Das geht aus aktuellen Daten der Oesterreichische Nationalbank (OeNB) hervor. OeNB-Gouverneur Martin Kocher sprach in einer heutigen Aussendung von einer „leicht verbesserten Leistbarkeit von Wohnimmobilien“.
Gleichzeitig zeigten sich weiterhin deutliche Unterschiede – sowohl zwischen Neubauten und Bestandsobjekten als auch regional. In Wien legten die Immobilienpreise mit einem Plus von 2,9 Prozent deutlich stärker zu als im übrigen Bundesgebiet ohne die Bundeshauptstadt, wo ein Anstieg von 1,6 Prozent verzeichnet wurde.

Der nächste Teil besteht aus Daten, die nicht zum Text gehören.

(* ===== verification/BitopsOps.v ===== *)
(** * Bit arrays in strings: what the functions of bitops.c compute

    A string is read as the list of its bits ([bits_of]). Counting, searching, fields of
    1 to 64 bits and the bitwise combination of strings are specified on that list, and
    the optimised routines (word at a time, depending on the alignment of the buffer) are
    shown to compute it. *)
From S2P Require Import Prelude Bitops.

Module BitopsOps.
Import Bitops.

(** ** Strings as lists of bits *)

Definition byte_bits (b : Z) : list bool := map (fun i => Z.testbit b (7 - i)) [0; 1; 2; 3; 4; 5; 6; 7].
Definition bits_of (t : list Z) : list bool := flat_map byte_bits t.

(** How many bits are set. *)
Fixpoint ones (l : list bool) : Z := match l with [] => 0 | b :: l => Z.b2z b + ones l end.

(** The first position of the bit [b]. *)
Fixpoint find_bit (b : bool) (l : list bool) : option Z :=
  match l with [] => None | x :: l => if Bool.eqb x b then Some 0 else i ← find_bit b l; Some (i + 1) end.

(** A list of bits as a number, most significant bit first, and back. *)
Fixpoint be_val (l : list bool) (acc : Z) : Z := match l with [] => acc | b :: l => be_val l (2 * acc + Z.b2z b) end.
Fixpoint field_bits (n : nat) (v : Z) : list bool := match n with O => [] | S n => Z.testbit v (Z.of_nat n) :: field_bits n v end.

Lemma bits_of_app a b : bits_of (a ++ b) = bits_of a ++ bits_of b.
Proof. apply flat_map_app. Qed.
Lemma length_bits_of t : length (bits_of t) = (8 * length t)%nat.
Proof. induction t as [|x t IH]; [done|]. change (bits_of (x :: t)) with (byte_bits x ++ bits_of t). rewrite length_app, IH. cbn. lia. Qed.
Lemma zlen_bits_of t : zlen (bits_of t) = 8 * zlen t.
Proof. unfold zlen. rewrite length_bits_of. lia. Qed.
Lemma ones_app a b : ones (a ++ b) = ones a + ones b.
Proof. induction a as [|x a IH]; cbn; [done|]. rewrite IH. lia. Qed.
Lemma ones_range l : 0 <= ones l <= zlen l.
Proof. induction l as [|x l IH]; cbn [ones]; [done|]. rewrite zlen_cons. destruct x; cbn [Z.b2z]; lia. Qed.
Lemma find_bit_app b l k : find_bit b (l ++ k) = match find_bit b l with Some i => Some i | None => i ← find_bit b k; Some (i + zlen l) end.
Proof.
  induction l as [|x l IH]; cbn [find_bit app]; [destruct (find_bit b k); cbn; [rewrite Z.add_0_r|]; done|]. destruct (Bool.eqb x b); [done|]. rewrite IH.
  destruct (find_bit b l); [done|]. destruct (find_bit b k); [|done]. cbn. f_equal. rewrite zlen_cons. lia.
Qed.

(** A byte read as [unsigned char] has the same bits. *)
Lemma byte_bits_u8 x : byte_bits (u8 x) = byte_bits x.
Proof. unfold byte_bits, uwrap. cbn [map]. by rewrite !Z.mod_pow2_bits_low by lia. Qed.
Lemma bits_of_u8 t : bits_of (map u8 t) = bits_of t.
Proof. induction t as [|x t IH]; [done|]. cbn [map]. change (bits_of (?x :: ?t)) with (byte_bits x ++ bits_of t). by rewrite byte_bits_u8, IH. Qed.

Seit Beginn der Leitzinserhöhungen durch die Europäische Zentralbank (EZB) im dritten Quartal 2022 sind die Wohnimmobilienpreise in Österreich nominell um 3,3 Prozent gesunken. Unter Berücksichtigung der Inflation entspricht dies einem realen Rückgang von rund 16 Prozent.
Im selben Zeitraum stiegen die Einkommen um etwa 19 Prozent, wodurch sich die Finanzierbarkeit von Wohnimmobilien insgesamt leicht verbessert hat.